Roman Catholic church in Genoa, Liguria, Italy

San Matteo is a Roman Catholic church in Genoa, in the region of Liguria, Italy.

==History==

The church was founded in 1125 by Martino Doria, as the private chapel of his family. In 1278 it was totally renewed in Gothic style.

The building was again renovated in the mid-16th century by order of Andrea Doria, who commissioned the work to Giovanni Angelo Montorsoli (changes included the presbytery and the dome). It was further renovated in 1557–1559, under design by Giovanni Battista Castello (nave and aisles) and decoration, realized by Luca Cambiaso among the others.

==Description==
Of the Gothic building, the nave, aisles and the façade are in white (marble) and black (slate) stripes, divided into three sectors by fake columns with Lombard bands; in the center is a large rose window, while on the sides are two double mullioned windows. The façade includes a late Roman sarcophagus with an Allegory of the Autumn, which originally was used as the tomb of Lamba Doria, who had taken it to Genoa from Korčula in Dalmatia. At one time, large chains, which once had protected the harbor of Pisa and which had been obtained as booty after the victory at the Battle of Meloria (1284), were draped across the facade. In the 19th century, they were returned to Pisa.
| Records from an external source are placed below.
(** ** One turn of the loop over the source tags *)

Lemma set_variable_val key v s x s1 :
  set_variable key v s = (Val x, s1) ->
  log s1 = log s /\ self_variables s1 = Dict.set key v (self_variables s).
Proof. intros [= _ <-]. split; reflexivity. Qed.

Lemma emit_val e s x s1 :
  emit e s = (Val x, s1) ->
  log s1 = log s ++ [e] /\ self_variables s1 = self_variables s.
Proof. intros [= _ <-]. split; reflexivity. Qed.

Lemma set_dest_tags_val tags s x s1 :
  set_dest_tags tags s = (Val x, s1) ->
  log s1 = log s /\
  exists dest,
    Dict.lookup "_dest" (self_variables s1) = Some (VDict dest) /\
    Dict.lookup "tags" dest = Some (VList (map VStr tags)).
Proof.
  unfold set_dest_tags, bind, get_variables.
  destruct (Dict.lookup "_dest" (self_variables s)) as [[| | | | |dest]|];
    try discriminate.
  intros H. apply set_variable_val in H. destruct H as [Hl Hv].
  split; [exact Hl|]. rewrite Hv. eexists. split.
  - rewrite lookup_set. reflexivity.
  - rewrite lookup_set. reflexivity.
Qed.

Lemma files_default_val w variant s x s1 :
  files_default w variant s = (Val x, s1) ->
  log s1 = log s /\ self_variables s1 = self_variables s.
Proof.
  unfold files_default.
  destruct (BuildVariant.files w variant (files_defaults s)).
  intros [= _ <-]. split; reflexivity.
Qed.

Lemma call_render_tags_val w fuel self key variant primary s tags s1 :
  Builder.call_render_tags w fuel self key variant primary s = (Val tags, s1) ->
  log s1 = log s ++ [RenderTags key (self_variables s)] /\
  self_variables s1 = self_variables s /\
  BuildVariant.render_tags w fuel variant (self_variables s)
                           (Builder.select self) primary = Val tags.
Proof.
  unfold Builder.call_render_tags, bind, get_variables, emit, lift. cbn.
  intros [= E <-]. repeat split. exact E.
Qed.

Lemma call_render_dockerfile_val fuel key variant s d s1 :
  Builder.call_render_dockerfile fuel key variant s = (Val d, s1) ->
  log s1 = log s ++ [RenderDockerfile key (self_variables s)] /\
  self_variables s1 = self_variables s.
Proof.
  unfold Builder.call_render_dockerfile, bind, get_variables, emit, lift. cbn.
  intros [= E <-]. repeat split.
Qed.

Lemma variant_of_val build key s v s1 :
  Builder.variant_of build key s = (Val v, s1) -> s1 = s.
Proof.
  unfold Builder.variant_of. destruct (Dict.lookup key _); [|discriminate].
  now intros [= _ <-].
Qed.

Lemma dry_run_report_val build source_tag tags root_files files dockerfile s x s1 :
  Builder.dry_run_report build source_tag tags root_files files dockerfile s
  = (Val x, s1) ->
  exists evs, log s1 = log s ++ evs /\ engine_calls evs = [] /\
              In (Print (Builder.indent tags)) evs /\
              self_variables s1 = self_variables s.
Proof.
  unfold Builder.dry_run_report, bind, print, emit. cbn. intros [= _ <-]. cbn.
  eexists. rewrite <- !app_assoc. cbn. split; [reflexivity|].
  split; [reflexivity|]. split; [|reflexivity]. cbn. tauto.
Qed.

Lemma render_tags_no_candidates w fuel variant variables select primary :
  BuildVariant.tags variant = [] ->
  BuildVariant.render_tags w fuel variant variables select primary = Val [].
Proof. intros H. unfold BuildVariant.render_tags. now rewrite H. Qed.

Section Override.
Variable w : World.
Variable fuel : nat.
Variable self : Builder.t.

Ltac step_facts :=
  repeat match goal with
         | E : set_variable _ _ _ = (Val _, _) |- _ =>
             apply set_variable_val in E; destruct E as [? ?]
         | E : Builder.variant_of _ _ _ = (Val _, _) |- _ =>
             apply variant_of_val in E; subst
         | E : Builder.call_render_tags _ _ _ _ _ _ _ = (Val _, _) |- _ =>
             apply call_render_tags_val in E; destruct E as (? & ? & ?)
         | E : Builder.call_render_dockerfile _ _ _ _ = (Val _, _) |- _ =>
             apply call_render_dockerfile_val in E; destruct E as (? & ?)
         | E : set_dest_tags _ _ = (Val _, _) |- _ =>
             apply set_dest_tags_val in E; destruct E as (? & ? & ? & ?)
         | E : files_default _ _ _ = (Val _, _) |- _ =>
             apply files_default_val in E; destruct E as (? & ?)
         | E : emit _ _ = (Val _, _) |- _ =>
             apply emit_val in E; destruct E as (? & ?)
         end.

(** One turn of the loop for a source tag that has an override
    variant: the destination tags are the ones the override variant
    rendered. *)
Lemma override_turn (build : Build.t)
        (timestamp repository source_tag : string)
        (root_excludes : list string) (has_applicable_tags : bool)
        (variant : BuildVariant.t) (s s' : state) (r : list string * bool) :
  Dict.lookup source_tag (Build.variants build) = Some variant ->
  Builder.source_tag_body w fuel self build timestamp repository source_tag
                          root_excludes has_applicable_tags s = (Val r, s') ->
  exists variables tags events,
    log s' = log s ++ events /\
    In (RenderTags source_tag variables) events /\
    BuildVariant.render_tags w fuel variant variables (Builder.select self)
      (String.eqb source_tag (Build.source_primary build)) = Val tags /\
    (exists dest,
        Dict.lookup "_dest" (self_variables s') = Some (VDict dest) /\
        Dict.lookup "tags" dest = Some (VList (map VStr tags))) /\
    (if Builder.dry_run self then
       engine_calls events = [] /\ In (Print (Builder.indent tags)) events
     else
       match tags with
       | [] =>
           engine_calls events = [] /\
           In (Print (skip_message source_tag)) events /\
           snd r = has_applicable_tags
       | _ :: _ =>
           exists context image_id,
             engine_calls events =
               EngineBuild context :: ImagesGet image_id
                 :: map (ImageTag image_id repository) tags /\
             snd r = true
       end) /\
    (BuildVariant.tags variant = [] -> tags = []).
Proof.
  intros Hov H. unfold Builder.source_tag_body in H. rewrite Hov in H.
  repeat (apply bind_val in H; destruct H as (? & ? & ? & H)).
  match goal with
  | E : bind _ _ _ = (Val _, _) |- _ => rename E into Hb
  end.
  repeat (apply bind_val in Hb; destruct Hb as (? & ? & ? & Hb)).
  step_facts. injection Hb as <- <-. cbv beta iota in H.
  match goal with
  | E : BuildVariant.render_tags w fuel variant ?v _ _ = Val ?t |- _ =>
      rename E into Hrender; set (variables := v) in *; set (tags := t) in *
  end.
  assert (exists pre, log x24 = log s ++ pre /\ engine_calls pre = [] /\
                      In (RenderTags source_tag variables) pre) as Hpre.
  { eexists [_; _; _; _]. split; [|split].
    - rewrite H11, H10, H9, H8, H3, H6, H5, H4, H2, H1, H0.
      rewrite <- !app_assoc. reflexivity.
    - reflexivity.
    - cbn. tauto. }
  destruct Hpre as (pre & Hlog & Hquiet & Hin).
  assert (Dict.lookup "_dest" (self_variables x24) = Some (VDict x6)) as Hdest.
  { rewrite H25, H19, H12, lookup_set. exact H21. }
  clear H0 H1 H2 H3 H4 H5 H6 H8 H9 H10 H11.
  exists variables, tags.
  destruct (Builder.dry_run self) eqn:Hdry.
  - apply bind_val in H. destruct H as (? & s1 & Hrep & H).
    injection H as <- <-. apply dry_run_report_val in Hrep.
    destruct Hrep as (evs & Hl & He & Hi & Hv).
    exists (pre ++ evs). rewrite Hl, Hlog, <- app_assoc.
    split; [reflexivity|]. split; [apply in_or_app; now left|].
    split; [exact Hrender|]. split.
    { exists x6. rewrite Hv. split; assumption. }
    split.
    + rewrite engine_calls_app, Hquiet, He. split; [reflexivity|].
      apply in_or_app. now right.
    + intros Hnone. rewrite (render_tags_no_candidates _ _ _ _ _ _ Hnone) in Hrender.
      now injection Hrender.
  - destruct tags as [|tag tags'] eqn:Htags.
    + apply bind_val in H. destruct H as (? & s1 & Hp & H).
      injection H as <- <-. apply emit_val in Hp. destruct Hp as [Hl Hv].
      exists (pre ++ [Print (skip_message source_tag)]).
      rewrite Hl, Hlog, <- app_assoc.
      split; [reflexivity|]. split; [apply in_or_app; now left|].
      split; [exact Hrender|]. split.
      { exists x6. rewrite Hv. split; assumption. }
      split; [|reflexivity].
      rewrite engine_calls_app, Hquiet. split; [reflexivity|].
      split; [|reflexivity]. apply in_or_app. right. now left.
    + apply bind_val in H. destruct H as (image_id & s1 & Hbi & H).
      apply bind_val in H. destruct H as (? & s2 & Hget & H).
      apply bind_val in H. destruct H as (? & s3 & Htag & H).
      injection H as <- <-.
      apply build_image_log in Hbi. destruct Hbi as (evs & Hl1 & He1 & Hv1).
      apply emit_val in Hget. destruct Hget as [Hl2 Hv2].
      destruct (tag_image_log image_id repository (tag :: tags') s2)
        as (s3' & Et & Hl3 & Hv3).
      rewrite Et in Htag. assert (s3 = s3') as -> by congruence.
      eexists (pre ++ evs ++ [ImagesGet image_id]
                   ++ map (ImageTag image_id repository) (tag :: tags')).
      rewrite Hl3, Hl2, Hl1, Hlog, <- !app_assoc.
      split; [reflexivity|]. split; [apply in_or_app; now left|].
      split; [exact Hrender|]. split.
      { exists x6. rewrite Hv3, Hv2, Hv1. split; assumption. }
      split.
      * eexists _, image_id. split; [|reflexivity].
        assert (forall l, engine_calls (map (ImageTag image_id repository) l)
                          = map (ImageTag image_id repository) l) as Htags'.
        { clear. induction l as [|t l IH]; cbn; [reflexivity|].
          f_equal. exact IH. }
        rewrite !engine_calls_app, Hquiet, He1, Htags'. reflexivity.
      * intros Hnone.
        rewrite (render_tags_no_candidates _ _ _ _ _ _ Hnone) in Hrender.
        discriminate.
Qed.
End Override.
On the left side of the church is the cloister of St. Matthew, of quadrangular plan, dating to 1308. It has ogival arches on double small columns.

Artworks of the interior include the Miracle of the Ethiopian Dragon by Luca Cambiaso and the Vocation of St. Matthew by Giovanni Battista Castello, a wooden "Deposition" by Anton Maria Maragliano, and the tomb of Andrea Doria, executed by Montorsoli, in the crypt. At the high altar is a Holy Family with St. Anne by Bernardo Castello (16th century). According to the tradition, the sword housed under the altar belonged to Andrea Doria, and was donated to this church by Pope Paul III. The church has an original organ, constructed by Antonio Alari in 1773.

==Sources==

- Pazzini Paglieri, Nadia (1990). "Chiese in Liguria"
- The City of Genoa (1908) by Robert Walter Carden; Publisher Methuen and Co., 36 Essex St. W.C. London, England. pages 220-244.